(Input data begins)
(* ===== verification/Storage.v ===== *)
(** * Storage: the persistent store of the service

    genie_storage.c, genie_triple.c, [genie_crc16_compute] of genie_crypto.c and
    [genie_provision_get_saved_data] of genie_provision.c, over the interface
    [Flash] of what they call: the key-value store of the kernel (kvmgr.c), the
    protected flash area of the platform and the heap.  [aos_kv_get] itself is
    modelled, since the code depends on what it leaves in the buffer.  Structures
    are stored as their memory image (32-bit little endian, natural alignment,
    padding bytes zero as the [memset] before leaves them). *)
From Stdlib Require Import ZArith Lia List Bool.
From stdpp Require Import base list numbers option strings pretty gmap.
From S2P Require Import Prelude Env Aes.
Local Open Scope Z_scope.

(** ** Constants *)

Definition GENIE_KV_SEQ_KEY : string := "seq".
Definition GENIE_SEQ_MAGIC_NUMBER : Z := 168. (* 0xA8 *)
Definition GENIE_SEQ_SAVE_INTERVAL : Z := 100.

Definition GFI_MESH_PARA : Z := 1.
Definition GFI_MESH_TRITUPLE : Z := 2.
Definition GFI_MESH_SADDR : Z := 3.
Definition GFI_MESH_SUB : Z := 4.
Definition GFI_MESH_RESET_CNT : Z := 5.
Definition GFI_MESH_POWERUP : Z := 6.
Definition GFI_MESH_HB : Z := 7.
Definition GFI_MESH_DEVKEY : Z := 8.
Definition GFI_MESH_NETKEY : Z := 9.
Definition GFI_MESH_APPKEY : Z := 10.
Definition GFI_MESH_APPKEY1 : Z := 14.

Definition GENIE_STORAGE_SUCCESS : Z := 0.
Definition GENIE_STORAGE_EARSE_FAIL : Z := 3.
Definition GENIE_STORAGE_DATA_INVALID : Z := 4.
Definition GENIE_STORAGE_READ_FAIL : Z := 6.
Definition GENIE_STORAGE_WRITE_FAIL : Z := 7.
Definition GENIE_STORAGE_DELETE_FAIL : Z := 8.
Definition GENIE_STORAGE_INVALID_INDEX : Z := 9.

Definition RES_OK : Z := 0.
Definition RES_NO_SPACE : Z := -2.
Definition RES_ITEM_NOT_FOUND : Z := -5.

Definition CONFIG_BT_MESH_MODEL_GROUP_COUNT : nat := 8.

(** ** The interface of the flash and of the heap *)

(** What the code below calls.  A read gives a result code and the bytes it left
    in the buffer; [hal_malloc n] the uninitialised contents of the new buffer. *)
Class Flash (F : Type) := {
  kv_item_get : string → F → option (list Z);
  aos_kv_set : string → list Z → F → Z * F;
  aos_kv_del : string → F → Z * F;
  aos_kv_del_all : F → Z * F;
  hal_flash_read_triples : Z → F → Z * list Z;
  hal_flash_write_triples : list Z → F → Z * F;
  hal_flash_read_group_addr : Z → F → Z * list Z;
  hal_flash_write_group_addr : list Z → F → Z * F;
  hal_malloc : Z → F → option (list Z);
  save_switches_param : F → F }.

(** What it promises: a successful write is read back, a write under one key
    leaves the other keys alone, and the areas do not overlap. *)
Class FlashLaws (F : Type) `{Flash F} := {
  kv_set_get k v f : fst (aos_kv_set k v f) = 0 → kv_item_get k (snd (aos_kv_set k v f)) = Some v;
  kv_set_get_ne k k' v f : k ≠ k' → kv_item_get k' (snd (aos_kv_set k v f)) = kv_item_get k' f;
  kv_del_all_get k f : fst (aos_kv_del_all f) = 0 → kv_item_get k (snd (aos_kv_del_all f)) = None;
  triples_write_read bs f : fst (hal_flash_write_triples bs f) = 0 →
    hal_flash_read_triples (Z.of_nat (length bs)) (snd (hal_flash_write_triples bs f)) = (0, bs);
  group_addr_write_read bs f : fst (hal_flash_write_group_addr bs f) = 0 →
    hal_flash_read_group_addr (Z.of_nat (length bs)) (snd (hal_flash_write_group_addr bs f)) = (0, bs);
  triples_write_kv k bs f : kv_item_get k (snd (hal_flash_write_triples bs f)) = kv_item_get k f;
  group_addr_write_kv k bs f : kv_item_get k (snd (hal_flash_write_group_addr bs f)) = kv_item_get k f;
  malloc_length n f b : hal_malloc n f = Some b → Z.of_nat (length b) = n }.

Section Storage.
Context {F : Type} `{Flash F}.

(** The state of genie_storage.c: the flash, [g_enc_key], [flash_already_inited]. *)
Record storage := mkStorage { flash : F; g_enc_key : list Z; flash_already_inited : Z }.
Definition with_flash (f : F) (s : storage) : storage := mkStorage f (g_enc_key s) (flash_already_inited s).

(** [*p = new] for the first bytes of a buffer. *)
Definition memcpy (dst src : list Z) : list Z := src ++ drop (length src) dst.

(** ** genie_storage.c *)

(** The blocks [i < n] of the buffer replaced by their image. *)
Fixpoint crypt_blocks (f : list Z → list Z) (n : nat) (buf : list Z) : list Z :=
  match n with O => buf | S n => f (take 16 buf) ++ crypt_blocks f n (drop 16 buf) end.

(** Neither routine looks at the result code or needs the old contents of its
    temporary buffers. *)
Definition _genie_storage_encrypt (key : list Z) (p_buff : list Z) (size : Z) : list Z :=
  crypt_blocks (λ data_temp, snd (bt_mesh_aes_encrypt [] key data_temp [])) (Z.to_nat (Z.shiftr size 4)) p_buff.

Definition _genie_storage_decrypt (key : list Z) (p_buff : list Z) (size : Z) : list Z :=
  crypt_blocks (λ data_temp, snd (bt_mesh_aes_decrypt [] key data_temp [])) (Z.to_nat (Z.shiftr size 4)) p_buff.

Definition _ginie_flash_get_enc_key (project_key : list Z) : list Z :=
  snd (bt_mesh_aes_encrypt [] project_key project_key []).

(** [prj_key] is the key in PROJECT_SECRET_KEY, if the build defines it. *)
Definition genie_storage_init (prj_key : option (list Z)) (s : storage) : Z * storage :=
  if flash_already_inited s =? 1 then (GENIE_STORAGE_SUCCESS, s) else
  (GENIE_STORAGE_SUCCESS,
   mkStorage (flash s) (match prj_key with Some k => _ginie_flash_get_enc_key k | None => g_enc_key s end) 1).

(** [snprintf(key, sizeof(key), "%s_%d", "key", key_index)]; the index is a
    [uint16_t], so the text fits the ten bytes. *)
Definition key_name (key_index : Z) : string := "key_" +:+ pretty (Z.to_N key_index).

(** kvmgr.c: a value longer than the buffer is not copied, a shorter one
    overwrites the front of the buffer. *)
Definition aos_kv_get (key : string) (buffer : list Z) (f : F) : Z * list Z :=
  match kv_item_get key f with
  | None => (RES_ITEM_NOT_FOUND, buffer)
  | Some v => if (length buffer <? length v)%nat then (RES_NO_SPACE, buffer) else (RES_OK, memcpy buffer v)
  end.

Definition genie_kv_read (key_index : Z) (value : list Z) (s : storage) : Z * list Z :=
  aos_kv_get (key_name key_index) value (flash s).

Definition _genie_storage_read (key_index : Z) (p_buff : list Z) (s : storage) : Z * list Z :=
  let '(retval, buf) := genie_kv_read key_index p_buff s in
  (if truthy retval then GENIE_STORAGE_READ_FAIL else GENIE_STORAGE_SUCCESS, buf).

Definition genie_kv_write (key_index : Z) (value : list Z) (s : storage) : Z * storage :=
  let '(r, f) := aos_kv_set (key_name key_index) value (flash s) in (r, with_flash f s).

(** A null buffer is [None]; the bytes are the [size] bytes of the buffer. *)
Definition _genie_storage_write (key_index : Z) (p_buff : option (list Z)) (s : storage) : Z * storage :=
  match p_buff with
  | None => (GENIE_STORAGE_DATA_INVALID, s)
  | Some [] => (GENIE_STORAGE_DATA_INVALID, s)
  | Some b => let '(retval, s) := genie_kv_write key_index b s in
      (if truthy retval then GENIE_STORAGE_WRITE_FAIL else GENIE_STORAGE_SUCCESS, s)
  end.

Definition _genie_storage_get_reliable_size (data_size : Z) : Z :=
  if Z.land data_size 15 =? 0 then data_size else u16 (Z.shiftl (Z.shiftr data_size 4 + 1) 4).

(** Reads [data_size] bytes into [p_data]; gives the status and the new contents. *)
Definition genie_storage_read_reliable (index : Z) (p_data : option (list Z)) (data_size : Z) (s : storage) : Z * option (list Z) :=
  let buff_size := _genie_storage_get_reliable_size data_size in
  match p_data with
  | None => (GENIE_STORAGE_DATA_INVALID, p_data)
  | Some dst =>
    match hal_malloc buff_size (flash s) with
    | None => (GENIE_STORAGE_DATA_INVALID, p_data)
    | Some p_buff =>
      let '(ret, buf) :=
        if index =? GFI_MESH_TRITUPLE then
          let '(r, b) := hal_flash_read_triples buff_size (flash s) in
          (if truthy r then GENIE_STORAGE_READ_FAIL else GENIE_STORAGE_SUCCESS, memcpy p_buff b)
        else _genie_storage_read index p_buff s in
      if ret =? 0 then
        let buf := _genie_storage_decrypt (g_enc_key s) buf buff_size in
        (ret, Some (memcpy dst (take (Z.to_nat data_size) buf)))
      else (ret, p_data)
    end
  end.

Definition genie_storage_write_reliable (index : Z) (p_data : option (list Z)) (data_size : Z) (s : storage) : Z * storage :=
  let buff_size := _genie_storage_get_reliable_size data_size in
  match p_data with
  | None => (GENIE_STORAGE_DATA_INVALID, s)
  | Some src =>
    match hal_malloc buff_size (flash s) with
    | None => (GENIE_STORAGE_DATA_INVALID, s)
    | Some _ =>
      let p_buff := memcpy (repeat 0 (Z.to_nat buff_size)) (take (Z.to_nat data_size) src) in
      let p_buff := _genie_storage_encrypt (g_enc_key s) p_buff buff_size in
      if index =? GFI_MESH_TRITUPLE then
        let '(r, f) := hal_flash_write_triples p_buff (flash s) in
        (if truthy r then GENIE_STORAGE_WRITE_FAIL else GENIE_STORAGE_SUCCESS, with_flash f s)
      else _genie_storage_write index (Some p_buff) s
    end
  end.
(Input data ends)
Action item
Retype the records above, but only those lines that fall between the line containing "hal_flash_read_group_addr : Z" and the line containing "Class FlashLaws (F", with both of those lines included, exactly as written.

Task response
  hal_flash_read_group_addr : Z → F → Z * list Z;
  hal_flash_write_group_addr : list Z → F → Z * F;
  hal_malloc : Z → F → option (list Z);
  save_switches_param : F → F }.

(** What it promises: a successful write is read back, a write under one key
    leaves the other keys alone, and the areas do not overlap. *)
Class FlashLaws (F : Type) `{Flash F} := {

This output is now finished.